3. Case 1: Unique Solution (|A| ≠ 0)
• A unique (exactly one) solution exists when 1 - k² ≠ 0, which means k ≠ 1 and k ≠ -1.
• Since there are infinitely many real numbers other than 1 and -1, there are an infinite number of values of k that yield a unique solution. Therefore, Statement (c) is False.
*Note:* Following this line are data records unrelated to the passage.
(** [generate_dictionary] reads, tokenizes and accumulates exactly
    min(A, C + 2) articles, where A is the number of articles of the stream
    and C is [COUNT_EXAMPLES_FOR_DICTIONARY]: the test [i > C] lets the loop
    go on to the article of index C + 1. *)
Lemma generate_dictionary_articles_read cfg w :
  count_events is_next_article (events_of (generate_dictionary cfg) w)
  = min (length (corpus w)) (COUNT_EXAMPLES_FOR_DICTIONARY cfg + 2)
  ∧ length (concat (added_batches (events_of (generate_dictionary cfg) w)))
    = min (length (corpus w)) (COUNT_EXAMPLES_FOR_DICTIONARY cfg + 2).
Proof.
  rewrite articles_read_count.
  destruct (generate_dictionary_run cfg w) as (d & ev & Hrun & _ & Hb & _).
  rewrite (events_of_trace _ _ ev) by by rewrite Hrun.
  rewrite Hb, length_fmap, length_take. lia.
Qed.

(** C3: [generate_dictionary] always ends normally and saves a
    vocabulary in which every token has a recorded document frequency of at
    least the threshold [IGNORE_WORDS_BELOW_COUNT] (that frequency being the
    number of articles read that contain the token), and whose ids are
    exactly 0, 1, ..., size - 1, no two tokens sharing one. *)
Theorem generate_dictionary_filtered cfg w :
  let n :=
    count_events is_next_article (events_of (generate_dictionary cfg) w) in
  let docs := tokenize <$> take n (corpus w) in
  ∃ d,
    (generate_dictionary cfg w).1 = Ok tt
    ∧ dictionary_file (generate_dictionary cfg w).2 = Some d
    ∧ last (events_of (generate_dictionary cfg) w) = Some (DictSave d)
    ∧ (∀ t i, token2id d !! t = Some i →
         ∃ f, dfs d !! i = Some f
              ∧ IGNORE_WORDS_BELOW_COUNT cfg ≤ f
              ∧ f = doc_freq t docs)
    ∧ (∀ i, i < size (token2id d) ↔ ∃ t, token2id d !! t = Some i)
    ∧ ids_injective (token2id d).
Proof.
  intros n docs. unfold docs, n. rewrite articles_read_prefix. clear n docs.
  destruct (generate_dictionary_run cfg w)
    as (d & ev & Hrun & _ & _ & Hlast & Hinj & Hcont & _ & Hdom & Hdf).
  exists d. rewrite (events_of_trace _ _ ev) by by rewrite Hrun.
  rewrite Hrun. cbn [fst snd dictionary_file].
  split; [done|]. split; [done|]. split; [done|]. split; [|done].
  intros t i Hi. eexists. split; [by apply Hdf|].
  split; [|done]. apply Hdom. eauto.
Qed.

(** C9: [generate_dictionary] gives every article it tokenized to
    [dictionary.add_documents]: the batches added, in order and including
    the final batch of fewer than [update_every_n_articles] articles, make
    up exactly the tokenized articles that were read.  So the document
    frequency saved for a token counts all of them, and a token is in the
    saved vocabulary exactly when it occurs in at least one and in at least
    [IGNORE_WORDS_BELOW_COUNT] of them. *)
Theorem generate_dictionary_adds_every_article cfg w :
  let n :=
    count_events is_next_article (events_of (generate_dictionary cfg) w) in
  let docs := tokenize <$> take n (corpus w) in
  concat (added_batches (events_of (generate_dictionary cfg) w)) = docs
  ∧ ∃ d,
      dictionary_file (generate_dictionary cfg w).2 = Some d
      ∧ (∀ t, is_Some (token2id d !! t)
              ↔ 0 < doc_freq t docs
                ∧ IGNORE_WORDS_BELOW_COUNT cfg ≤ doc_freq t docs)
      ∧ (∀ t i, token2id d !! t = Some i →
                dfs d !! i = Some (doc_freq t docs)).
Proof.
  intros n docs. unfold docs, n. rewrite articles_read_prefix. clear n docs.
  destruct (generate_dictionary_run cfg w)
    as (d & ev & Hrun & _ & Hb & _ & _ & _ & _ & Hdom & Hdf).
  rewrite (events_of_trace _ _ ev) by by rewrite Hrun.
  split; [done|]. exists d. by rewrite Hrun.
Qed.
End Claims.


(** * Further properties of the script *)

Section TrainLdaMore.
Context `{Environment}.

(** The loop of [train_lda] passes the bags of words on in stream order:
    the batches flushed, followed by what is left in [examples], are the
    examples it started with followed by the bags of the windows read. *)
Lemma train_loop_order cfg d windows :
  ∀ i examples m e' m' ev,
    i ≤ COUNT_EXAMPLES_FOR_LDA cfg →
    train_loop cfg d i windows examples m = (e', m', ev) →
    concat (update_batches ev) ++ e'
    = examples
      ++ (window_bow d <$> take (S (COUNT_EXAMPLES_FOR_LDA cfg) - i) windows).
Proof.
  induction windows as [|window windows IH];
    intros i examples m e' m' ev Hi Hrun.
  - simpl in Hrun. injection Hrun as <- <- <-. rewrite take_nil. simpl.
    by rewrite app_nil_r.
  - cbn [train_loop] in Hrun. cbv zeta in Hrun.
    fold (window_bow d window) in Hrun.
    set (batch := examples ++ [window_bow d window]) in Hrun.
    destruct (bool_decide (update_every_n_windows cfg ≤ length batch));
      cbv iota in Hrun.
    + case_bool_decide as Hcap.
      * injection Hrun as <- <- <-. batches.
        replace (S (COUNT_EXAMPLES_FOR_LDA cfg) - i) with 1 by lia.
        simpl. by rewrite !app_nil_r.
      * destruct (train_loop _ _ _ _ _ _) as [[e1 m1] ev1] eqn:Hrec.
        injection Hrun as <- <- <-.
        apply IH in Hrec; [|lia]. batches. cbn [concat].
        rewrite <- app_assoc, Hrec.
        replace (S (COUNT_EXAMPLES_FOR_LDA cfg) - i)
          with (S (S (COUNT_EXAMPLES_FOR_LDA cfg) - S i)) by lia.
        cbn [take fmap list_fmap app]. unfold batch.
        by rewrite <- app_assoc.
    + case_bool_decide as Hcap.
      * injection Hrun as <- <- <-. batches.
        replace (S (COUNT_EXAMPLES_FOR_LDA cfg) - i) with 1 by lia.
        by simpl.
      * destruct (train_loop _ _ _ _ _ _) as [[e1 m1] ev1] eqn:Hrec.
        injection Hrun as <- <- <-.
        apply IH in Hrec; [|lia]. batches. rewrite Hrec.
        replace (S (COUNT_EXAMPLES_FOR_LDA cfg) - i)
          with (S (S (COUNT_EXAMPLES_FOR_LDA cfg) - S i)) by lia.
        cbn [take fmap list_fmap app]. unfold batch.
        by rewrite <- app_assoc.
Qed.

(** The loop of [train_lda] changes nothing of the model but its updates. *)
Lemma train_loop_configuration cfg d windows : ∀ i examples m e' m' ev,
  train_loop cfg d i windows examples m = (e', m', ev) →
  num_topics m' = num_topics m
  ∧ workers m' = workers m
  ∧ chunksize m' = chunksize m.
Proof.
  induction windows as [|window windows IH]; intros i examples m e' m' ev Hrun.
  - simpl in Hrun. by injection Hrun as <- <- <-.
  - cbn [train_loop] in Hrun. cbv zeta in Hrun.
    destruct (bool_decide (update_every_n_windows cfg ≤ _));
      destruct (bool_decide (COUNT_EXAMPLES_FOR_LDA cfg ≤ i)); cbv iota in Hrun.
    1, 3: by injection Hrun as <- <- <-.
    all: destruct (train_loop _ _ _ _ _ _) as [[e1 m1] ev1] eqn:Hrec;
      injection Hrun as <- <- <-; by apply IH in Hrec.
Qed.

(** The updates of the model after the loop are those it had, followed by
    the batches flushed. *)
Lemma train_loop_updates cfg d windows : ∀ i examples m e' m' ev,
  train_loop cfg d i windows examples m = (e', m', ev) →
  updates m' = updates m ++ update_batches ev.
Proof.
  induction windows as [|window windows IH]; intros i examples m e' m' ev Hrun.
  - simpl in Hrun. injection Hrun as <- <- <-. by rewrite app_nil_r.
  - cbn [train_loop] in Hrun. cbv zeta in Hrun.
    destruct (bool_decide (update_every_n_windows cfg ≤ _));
      destruct (bool_decide (COUNT_EXAMPLES_FOR_LDA cfg ≤ i)); cbv iota in Hrun.
    + injection Hrun as <- <- <-. batches. by rewrite ?app_nil_r.
    + destruct (train_loop _ _ _ _ _ _) as [[e1 m1] ev1] eqn:Hrec.
      injection Hrun as <- <- <-. apply IH in Hrec. batches.
      rewrite Hrec. cbn [lda_update updates]. by rewrite <- app_assoc.
    + injection Hrun as <- <- <-. batches. by rewrite ?app_nil_r.
    + destruct (train_loop _ _ _ _ _ _) as [[e1 m1] ev1] eqn:Hrec.
      injection Hrun as <- <- <-. apply IH in Hrec. by batches.
Qed.
(** * JanSeva-AI: the launcher [run.py]

    The launcher is the module

<<
    import os
    from app import create_app

    app = create_app()

    if __name__ == '__main__':
        port = int(os.environ.get('PORT', 5000))
        debug_mode = os.environ.get('FLASK_ENV', 'production') == 'development'
        app.run(host='0.0.0.0', port=port, debug=debug_mode)
>>

    It is embedded as a computation in a small monad that reads the process
    environment, records what the module does as a trace of events and stops
    at the first exception raised.  The application factory and the serving
    component live outside the launcher and are fields of the [world] in
    which the module runs, as is the digit limit that the interpreter
    applies in [int]. *)

From Stdlib Require Import ZArith NArith String Ascii List Lia.
From Stdlib Require Import DecimalString DecimalPos.
From stdpp Require Import base option gmap strings.
Import ListNotations.

Local Open Scope string_scope.
Local Open Scope Z_scope.

(** ** Python values and exceptions *)

(** The two kinds of object [os.environ.get] can hand to [int] and to [==]
    here: a [str] (the value of a variable, or the default ['production'])
    and an [int] (the default [5000]).  A [str] is the sequence of its code
    points, each taken below 256. *)
Inductive value : Type :=
| VStr (s : string)
| VInt (n : Z).

(** [ValueError s] is the [ValueError] with which [int] rejects the str [s];
    [OtherError cls] is any exception the collaborators raise. *)
Inductive exception : Type :=
| ValueError (literal : string)
| OtherError (cls : string).

(** [a == b] on these values. *)
Definition py_eq (a b : value) : bool :=
  match a, b with
  | VStr s, VStr t => String.eqb s t
  | VInt m, VInt n => Z.eqb m n
  | _, _ => false
  end.
(* ===== verification/_CoqProject ===== *)
-Q . S2P
Prelude.v
Uint256.v
Arith256.v
Params.v
Subsidy.v
Chain.v
Pow.v
Serialize.v
Digest.v
Hashes.v
Script.v
Transaction.v
Pubkey.v
Interp.v
Sighash.v
Standard.v
Merkle.v
Compressor.v
Coins.v
CoinsView.v
Validation.v
Connect.v
Signer.v
Sporks.v
Masternodes.v
Payments.v
Budget.v
PartialMerkle.v
Bloom.v
Mempool.v
Policy.v
BestChain.v
Received.v
Orphans.v
Download.v
Messages.v
Base58.v
ActivateChain.v
Kernel.v
BlockFiles.v
BlockChecks.v
Accept.v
4. Case 2: Determinant is Zero (|A| = 0)
This happens when 1 - k² = 0 → k = 1 or k = -1. Let's test both values to see if they yield no solution or infinitely many solutions:

• Sub-case 2a: If k = 1
    Equation 1: x + y = 1
    Equation 2: x + y = -1
These two lines are parallel and never intersect. This means there is no solution when k = 1. Since this is the only value of k that gives no solution, Statement (a) is True and Statement (b) is False.

• Sub-case 2b: If k = -1
    Equation 1: x - y = 1 → y = x - 1
    Equation 2: -x + y = -1 → y = x - 1
Both equations reduce to the exact same line. This means there are infinitely many solutions when k = -1. Since this is the single, unique value of k that causes this, Statement (d) is True.